The remaining eleven artists and groups wander along the borders between the digital and physical worlds, expanding the museum's fourth floor into "The Lunar Sea." Pete Jiadong Qiang's HyperBody Dungeon: UCCA Edge transforms the outdoor terrace into a video game environment, while Jiayu Liu transports the lake and sky of Switzerland's Vallée de Joux into the exhibition space, and Payne Zhu "reverse renders" information he has collected from Douyin and other social media platforms into a cascading waterfall of data. In this fertile, boundless sea, Rafael Lozano-Hemmer's Bilateral Time-Slicer presents audiences with their segmented digital doubles. At the same time as the 3D-modeled inorganic protagonist of Wenxin Zhang's video ventures through an artificial, phantom world, artist group panGenerator bring the progress bar and the experience of scrolling down a screen into physical space. Coralie Vogelaar uses computer algorithms to perceive human emotions, Studio Above&Below posit interaction between audiences and their artwork as a kind of human-computer interface, and Yehwan Song humorously interprets the tension between commonality and difference in the Internet age. After passing through Lawrence Lek's simulated Nepenthe Valley or jumping into David OReilly's game Everything, where you can become a plant spore, an island, or even the Milky Way, it may feel as if the infinite objects onscreen are slipping into real life. Through speculation and imagination, the artists in this final section trace out the separation and convergence of self and digital self, transforming the interface between the virtual and the real into a multidirectional hub, jointly weaving together ways of seeing and living that belong to the digital age.

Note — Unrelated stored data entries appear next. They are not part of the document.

(** * cli-clock: a shallow embedding of [cli_clock.py]

    The terminal clock is modelled function by function.  Python [str]
    values are lists of Unicode code points (so that [len] is [length]),
    integers are [Z], the two glyph dictionaries are finite maps, and the
    effects of a mode (text printed, cursor moves, sleeps, the bell) are
    collected in a trace of events. *)

From Stdlib Require Import ZArith NArith QArith Qround List String Ascii Lia Bool.
From Stdlib Require Import DecimalPos DecimalN Lqa.
From stdpp Require Import base option list gmap.
Import ListNotations.

Local Open Scope Z_scope.

(** ** Python strings *)

Module PyStr.

(** A [str] is the list of its code points. *)
Abbreviation pystr := (list N).

(** Source literals are written as UTF-8 text and decoded to code points. *)
Fixpoint utf8_decode (bs : list N) : pystr :=
  match bs with
  | [] => []
  | b0 :: t0 =>
    if (b0 <? 128)%N then b0 :: utf8_decode t0 else
    match t0 with
    | [] => []
    | b1 :: t1 =>
      if (b0 <? 224)%N
      then ((b0 - 192) * 64 + (b1 - 128))%N :: utf8_decode t1 else
      match t1 with
      | [] => []
      | b2 :: t2 =>
        if (b0 <? 240)%N
        then ((b0 - 224) * 4096 + (b1 - 128) * 64 + (b2 - 128))%N
               :: utf8_decode t2 else
        match t2 with
        | [] => []
        | b3 :: t3 =>
          ((b0 - 240) * 262144 + (b1 - 128) * 4096
           + (b2 - 128) * 64 + (b3 - 128))%N :: utf8_decode t3
        end
      end
    end
  end.

Definition u (s : string) : pystr :=
  utf8_decode (List.map Byte.to_N (list_byte_of_string s)).

Definition ord (a : ascii) : N := N_of_ascii a.

(** [s * n] for a one-character [s]: a non-positive count gives [''] . *)
Definition repeat_char (c : N) (n : Z) : pystr := replicate (Z.to_nat n) c.

(** [len(s)] *)
Definition len (s : pystr) : Z := Z.of_nat (length s).

Definition newline : N := 10%N.

(** Number of line feeds in a text. *)
Definition count_nl (s : pystr) : Z :=
  Z.of_nat (length (filter (fun c => c = newline) s)).

(** [s.split(sep)] for a one-character separator: never empty. *)
Fixpoint split (sep : N) (s : pystr) : list pystr :=
  match s with
  | [] => [[]]
  | c :: t =>
    if (c =? sep)%N then [] :: split sep t
    else match split sep t with
         | p :: ps => (c :: p) :: ps
         | [] => [[c]]
         end
  end.

(** Decimal digits of a natural number, as [str] prints them. *)
Fixpoint digits_of_uint (d : Decimal.uint) : pystr :=
  match d with
  | Decimal.Nil => []
  | Decimal.D0 d => 48%N :: digits_of_uint d
  | Decimal.D1 d => 49%N :: digits_of_uint d
  | Decimal.D2 d => 50%N :: digits_of_uint d
  | Decimal.D3 d => 51%N :: digits_of_uint d
  | Decimal.D4 d => 52%N :: digits_of_uint d
  | Decimal.D5 d => 53%N :: digits_of_uint d
  | Decimal.D6 d => 54%N :: digits_of_uint d
  | Decimal.D7 d => 55%N :: digits_of_uint d
  | Decimal.D8 d => 56%N :: digits_of_uint d
  | Decimal.D9 d => 57%N :: digits_of_uint d
  end.

Definition str_N (n : N) : pystr := digits_of_uint (N.to_uint n).

(** [str(n)] for an [int]. *)
Definition str_Z (n : Z) : pystr :=
  if n <? 0 then u"-" ++ str_N (Z.to_N (- n)) else str_N (Z.to_N n).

UCCA Director and CEO Philip Tinari comments, "UCCA is proud to partner with Douyin Art to present an exhibition that explores our relationship to the vast and fragmented information landscape that we now inhabit, and how we as individuals construct identities and narratives from these pieces. Bringing together Chinese and international artists who have reflected on these themes, the three curators take us on a poetic and powerful journey of discovery. We are especially excited about how the offline environment of the exhibition will manifest in the online world, particularly of Douyin, as we search for new possibilities for art in a digital age."
Chen Xinran, head of Douyin Art, has noted, "For Douyin, our original intention is quite simple: that is, to provide a site for art institutions and artists to share art, allowing audiences to heighten their understanding of art and participate in it. I hope that everyone can join us to build an online art ecology, helping contemporary art break out of its own networks, and ensure that is not something just for the few."
Press release courtesy UCCA Edge.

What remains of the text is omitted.